Section discipline.
Context (wr : nat → M ttys unit) (i : nat).
(** echoing does not disturb the input queues *)
Definition quiet_writer (t : tty_struct) : Prop :=
  L_ECHO t = true → ∀ s t', tty_table s !! i = Some t' → same_input t t' →
    wp (wr i) (λ _ s', ∃ t'', tty_table s' !! i = Some t'' ∧ same_input t' t'') s.

(** running [m] leaves terminal [t] as it is for the line discipline *)
Definition input_kept (m : M ttys unit) (t : tty_struct) : Prop :=
  ∀ s t', tty_table s !! i = Some t' → same_input t t' →
    wp m (λ _ s', ∃ t'', tty_table s' !! i = Some t'' ∧ same_input t' t'') s.

Lemma input_kept_ret t : input_kept (mret tt) t.
Proof. intros s t' Ht _. apply wp_ret. by exists t'. Qed.
Lemma input_kept_bind m k t : input_kept m t → input_kept k t → input_kept (m ;; k) t.
Proof.
  intros Hm Hk s t' Ht Hs. apply wp_bind. eapply wp_mono; [by apply Hm|]. intros [] s1 (t1 & Ht1 & Hs1).
  eapply wp_mono; [apply Hk; [done|by etrans]|]. intros [] s2 (t2 & Ht2 & Hs2). exists t2. split; [done|by etrans].
Qed.
Lemma input_kept_when b m t : input_kept m t → input_kept (when b m) t.
Proof. intros Hm. destruct b; [done|apply input_kept_ret]. Qed.
Lemma input_kept_write_q f t : input_kept (upd_write_q i f) t.
Proof.
  intros s t' Ht _. eapply wp_upd_tty; [done|]. eexists. split; [by apply lookup_upd|]. by constructor.
Qed.
Lemma input_kept_stopped b t : input_kept (upd_tty i (set_stopped b)) t.
Proof. intros s t' Ht _. eapply wp_upd_tty; [done|]. eexists. split; [by apply lookup_upd|]. by constructor. Qed.
Lemma input_kept_intr mask t : input_kept (tty_intr i mask) t.
Proof.
  intros s t' Ht _. unfold tty_intr. apply wp_bind. eapply wp_the_tty; [done|]. case_match.
  - apply wp_ret. by exists t'.
  - apply wp_modify. by exists t'.
Qed.

Lemma wp_echo (m : M ttys unit) t : (L_ECHO t = true → input_kept m t) →
  input_kept (t0 ← the_tty i; when (L_ECHO t0) m) t.
Proof.
  intros Hm s t' Ht Hs. apply wp_bind. eapply wp_the_tty; [done|].
  assert (L_ECHO t' = L_ECHO t) as -> by (unfold L_ECHO, L_FLAG; by rewrite (si_termios _ _ Hs)).
  destruct (L_ECHO t); unfold when; [by apply Hm|]. apply wp_ret. by exists t'.
Qed.

Context (t0 : tty_struct) (Hquiet : quiet_writer t0).

Lemma input_kept_wr : L_ECHO t0 = true → input_kept (wr i) t0.
Proof. intros He s t' Ht Hs. by apply Hquiet. Qed.

Lemma input_kept_echo_erase c : input_kept (echo_erase wr i c) t0.
Proof.
  apply wp_echo. intros He. repeat apply input_kept_bind; try apply input_kept_when; try apply input_kept_write_q.
  by apply input_kept_wr.
Qed.
Lemma input_kept_echo_char c : input_kept (echo_char wr i c) t0.
Proof.
  intros s t' Ht Hs. unfold echo_char. apply wp_bind. eapply wp_the_tty; [done|].
  assert (L_ECHO t' = L_ECHO t0) as -> by (unfold L_ECHO, L_FLAG; by rewrite (si_termios _ _ Hs)).
  destruct (L_ECHO t0) eqn:He; unfold when at 1; [|apply wp_ret; by exists t'].
  eapply input_kept_bind; try done; [|by apply input_kept_wr].
  repeat case_match; try apply input_kept_when; apply input_kept_write_q.
Qed.

(** terminal [i] has the settings of [t0], unread input [cs] and pending input
    [l] with [n] lines in it *)
Definition line_state (cs l : list Z) (n : Z) (s : ttys) : Prop :=
  ∃ t, tty_table s !! i = Some t ∧ tty_termios t = tty_termios t0 ∧ write t = write t0 ∧
    queue_ok (read_q t) ∧ queue_ok (secondary t) ∧
    contents (read_q t) = cs ∧ contents (secondary t) = l ∧ q_data (secondary t) = n.

Lemma line_state_kept m cs l n s :
  (∀ t, tty_termios t = tty_termios t0 → write t = write t0 → input_kept m t) →
  line_state cs l n s → wp m (λ _ s', line_state cs l n s') s.
Proof.
  intros Hm (t & Ht & Htm & Hw & Hr & Hs & E1 & E2 & E3).
  eapply wp_mono; [apply (Hm t); done|]. intros [] s' (t' & Ht' & []). exists t'. split; [done|].
  split; [congruence|]. split; [congruence|]. rewrite si_read0, si_secondary0. done.
Qed.
End discipline.

Lemma quiet_ext wr i t t' : tty_termios t' = tty_termios t → write t' = write t →
  (L_ECHO t = true → ∀ s t1, tty_table s !! i = Some t1 → write t1 = write t →
    wp (wr i) (λ _ s', ∃ t2, tty_table s' !! i = Some t2 ∧ same_input t1 t2) s) → quiet_writer wr i t'.
Proof.
  intros Htm Hw Hq He s t1 Ht1 Hs. apply Hq; [|done|].
  - revert He. unfold L_ECHO, L_FLAG. by rewrite Htm.
  - by rewrite (si_write _ _ Hs).
Qed.

Lemma TTY_FUEL_enough : (1024 < TTY_FUEL)%nat.
Proof. unfold TTY_FUEL. lia. Qed.
#[local] Opaque TTY_FUEL.

Lemma at_line_start_eq t : queue_ok (secondary t) →
  at_line_start t = match reverse (contents (secondary t)) with [] => true | c :: _ => line_end t c end.
Proof.
  intros Hq. unfold at_line_start. destruct (EMPTY (secondary t)) eqn:E.
  - apply EMPTY_contents in E; [|done]. by rewrite E.
  - destruct (contents_DEC _ Hq E) as [-> _]. by rewrite reverse_snoc.
Qed.

Section editing.
Context (wr : nat → M ttys unit) (i : nat) (t0 : tty_struct).
Context (Hwr : L_ECHO t0 = true → ∀ s t1, tty_table s !! i = Some t1 → write t1 = write t0 →
  wp (wr i) (λ _ s', ∃ t2, tty_table s' !! i = Some t2 ∧ same_input t1 t2) s).
Abbreviation line_state := (line_state i t0).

+++++

WHAT TO DO ▸
The lines above from the one containing "at_line_start t = match" through the one containing "- apply EMPTY_contents" are to be set down exactly, and no others.

TASK ANSWER ▸
  at_line_start t = match reverse (contents (secondary t)) with [] => true | c :: _ => line_end t c end.
Proof.
  intros Hq. unfold at_line_start. destruct (EMPTY (secondary t)) eqn:E.
  - apply EMPTY_contents in E; [|done]. by rewrite E.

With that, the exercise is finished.